Background information
- Birth name: Leonardo Rios Marques
- Born: December 2, 1978 (age 46)
- Origin: Belo Horizonte, Brazil
- Genres: Folk, MPB, Blues, Rock, Alt Rock, Indie Rock
- Instrument(s): Guitar, Piano, Keyboards, Bass, Drums, Vocals
- Labels: Disk Union, La Femme Qui Roule, Think Records, 180g
- Website: https://ilhadocorvo.com/

= Leonardo Marques =

Brazilian singer songwriter

Leonardo Rios Marques is a Brazilian singer songwriter, music producer, sound engineer and owner of the Ilha do Corvo studios, and is one of the founders of the La Femme Qui Roule. record label. He studied at Fundação de Educação Artística in Belo Horizonte, the Silverlake Conservatory of Music in Los Angeles, California and at UFMG (Federal University of Minas Gerais).

== Background ==
Marques was the guitar player of the band Diesel (later called Udora). The band was on the main line up of the Rock in Rio III Festival, playing for over 250 thousand people as an opening act for the Red Hot Chili Peppers, Silverchair and Deftones. He moved to Los Angeles with the band and signed a record deal with Clive Davis (J-records/RCA) and worked with Matt Wallace (Maroon 5, Faith no more) Gavin Mackillop (Goo Goo Dolls, Toad the wet sprocket) Camus (David Byrne, Arto Lindsay) Bob Marlette (Black Sabbath, Tracy Chapman, Alice Cooper) e Thom Russo, 16th times Grammy Award (Michael Jackson, Audioslave, Johnny Cash, Maná).

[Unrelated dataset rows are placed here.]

(** The gateway grants the request for a ticket that is the session's latest, and its answer
    is what the client waits for. *)
Lemma bind_request_granted t s u ep now g :
  wf_ticket t -> zlen (ticket_bytes t) <= 1600 -> fits 32 (udp_seq_ u) ->
  t.(tk_session_id) <> EmptyString -> t.(tk_token) <> EmptyString -> t.(tk_nonce) <> 0 -> 0 < now <= t.(tk_expires_unix_ms) ->
  t.(tk_token) = make_udp_bind_token t.(tk_session_id) t.(tk_nonce) t.(tk_expires_unix_ms) ->
  g.(sessions_) !! t.(tk_session_id) = Some s ->
  s.(udp_nonce) = t.(tk_nonce) -> s.(udp_expires_unix_ms) = t.(tk_expires_unix_ms) -> s.(udp_token) = t.(tk_token) ->
  s.(udp_bound) = false -> s.(udp_bind_retry_after_unix_ms) = 0 ->
  (block_state (endpoint_key ep) now g.(udp_bind_abuse_guard_)).2.(blocked) = false ->
  exists request g2 outs answer,
    bind_request_frame t now u = Some request
    /\ on_datagram request ep now g = Some (g2, outs) /\ SendUdp ep answer ∈ outs
    /\ g2.(sessions_) !! t.(tk_session_id) = Some (bind_session ep s)
    /\ read_bind_answer (udp_seq_ u) (take 2048 answer) = Some (Answer (mkClientTicket 0 t "bound")).
Proof.
  intros Ht Hl Hseq Hsid Htok Hnz Hnow Hmac Hs Hn He Hk Hb Hr Hblock.
  assert (short "bound") as Hbound by (split; [apply well_formed_ascii; repeat constructor; vm_compute; done|by vm_compute]).
  set (request := header_bytes (header_of MSG_UDP_BIND_REQ 0 (udp_seq_ u) (ticket_bytes t) now) ++ ticket_bytes t).
  destruct (read_frame MSG_UDP_BIND_REQ (udp_seq_ u) (ticket_bytes t) now) as (Hd & Hlen & Hz & Hdrop); [by vm_compute|done|lia|].
  fold request in Hd, Hz, Hdrop. set (payload := be16 0 ++ ticket_bytes t ++ lp "bound").
  set (answer := header_bytes (header_of MSG_UDP_BIND_RES 0 (udp_seq_ u) payload now) ++ payload).
  assert (zlen payload <= 0x700) as Hp.
  { unfold payload. rewrite !length_app. change (length (be16 0)) with 2%nat. change (length (lp "bound")) with 7%nat. lia. }
  destruct (read_frame MSG_UDP_BIND_RES (udp_seq_ u) payload now) as (Hd' & Hlen' & Hz' & Hdrop'); [by vm_compute|done|lia|].
  fold answer in Hd', Hz', Hdrop'.
  assert (looks_like_rudp request = Some false) as Hlook.
  { unfold looks_like_rudp. rewrite (proj2 (Z.leb_le 2 _)) by (rewrite Hz; unfold k_header_bytes; lia).
    unfold request, header_bytes. rewrite <- !app_assoc, read_be16_app by (cbn; auto with mach). cbn [mbind option_bind].
    rewrite Hlen. f_equal. apply Z.eqb_neq. unfold kRudpMagic. lia. }
  assert (check_bind t ep now s = (bind_session ep s, [], 0, "bound"%string)) as Hcheck.
  { unfold check_bind. rewrite Hr, Hn, He, Hk, Hb. rewrite (proj2 (Z.ltb_ge now 0)) by lia.
    rewrite (proj2 (Z.eqb_neq _ 0)) by lia. rewrite (proj2 (Z.eqb_neq (tk_nonce t) 0)) by done.
    rewrite bool_decide_false by done. rewrite (proj2 (Z.ltb_ge _ now)) by lia. rewrite !Z.eqb_refl. unfold secure_equals.
    rewrite bool_decide_true by done. rewrite bool_decide_true by done. done. }
  assert (on_bind_request (header_of MSG_UDP_BIND_REQ 0 (udp_seq_ u) (ticket_bytes t) now) (ticket_bytes t) ep now g
          = Some (mkUdpGateway (<[tk_session_id t := bind_session ep s]> g.(sessions_))
                    (guard_record_success (endpoint_key ep) (block_state (endpoint_key ep) now g.(udp_bind_abuse_guard_)).1),
                  [Count udp_bind_success_total_ 1; SendUdp ep answer])) as Hbind.
  { unfold on_bind_request. destruct (block_state (endpoint_key ep) now _) as [guard st]. cbn in Hblock. rewrite Hblock.
    rewrite parse_bind_req_ticket by done. cbn [mbind option_bind]. unfold apply_udp_bind_request.
    rewrite !bool_decide_false by done. cbn [orb sessions_]. rewrite Hs, Hcheck.
    rewrite bind_res_frame_eq by done. done. }
  exists request. eexists _, _, answer. split; [by apply bind_request_frame_eq|]. split.
  { unfold on_datagram. rewrite Hlook. cbn [mbind option_bind]. rewrite (proj2 (Z.ltb_ge (zlen request) _)) by lia.
    rewrite Hd. cbn [mbind option_bind]. rewrite Hlen, Hz, Z.add_simpl_l, Z.eqb_refl. cbn [negb ph_msg_id header_of].
    change (MSG_UDP_BIND_REQ =? MSG_UDP_BIND_REQ) with true. cbn iota. rewrite Hdrop, Hbind. reflexivity. }
  split; [apply elem_of_app; right; right; left|]. split; [cbn; by rewrite lookup_insert_eq|].
  rewrite take_ge by (unfold k_header_bytes in *; lia). unfold read_bind_answer. rewrite (proj2 (Z.ltb_ge _ _)) by lia.
  rewrite Hd'. cbn [mbind option_bind]. rewrite Hlen', Hz', Z.add_simpl_l, Z.eqb_refl. cbn [negb ph_msg_id ph_seq header_of].
  change (MSG_UDP_BIND_RES =? MSG_UDP_BIND_RES) with true. rewrite Z.eqb_refl. cbn [negb orb]. rewrite Hdrop'.
  unfold payload. rewrite parse_ticket_payload by (done || by vm_compute). done.
Qed.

Moving back to Brazil he recorded for Som Livre his last work with Udora, co-produced with Henrique Portugal (Skank) and founded the band Transmissor, which has 3 studio records - Sociedade do Crivo Mútuo (2008), Nacional (2011) e De Lá Não Ando Só (2014) - the last one produced by Carlos Eduardo Miranda (Skank, O Rappa, Cansei de Ser Sexy, Mundo Livre SA).

== Solo career==
Leonardo Marques has released three solo records - "Dia e noite no mesmo céu” (2012), "Curvas, lados, linhas tortas sujas e discretas” (2015), which was released in Japan by Disk Union, where he toured in 2015, and in 2018 he released his third solo record - “Early Bird” on CD by Think Records/Disk Union in Japan. Also released in the US, Europe and Japan on vinyl through the French record label 180g together with Disk Union.

== Latest Productions==
Among with the releases of over 100 records, singles and EPs, in 2018 Rolling Stone magazine featured “Thinking Out Loud” by the band Moons one of the best 25 records of the year which Leonardo recorded, produced, mixed and mastered. Long time collaborator with the band Maglore, He produced together with Rafael Ramos (Titãs, Elza Soares, João Donato, Pitty) the latest two records released by Deck Disc - "III" (2015) and “Todas as bandeiras” (2017). He also featured as a guitar player on Maglore's 2019 DVD “Maglore Ao Vivo”, recorded at Cine Joia, São Paulo - Brazil.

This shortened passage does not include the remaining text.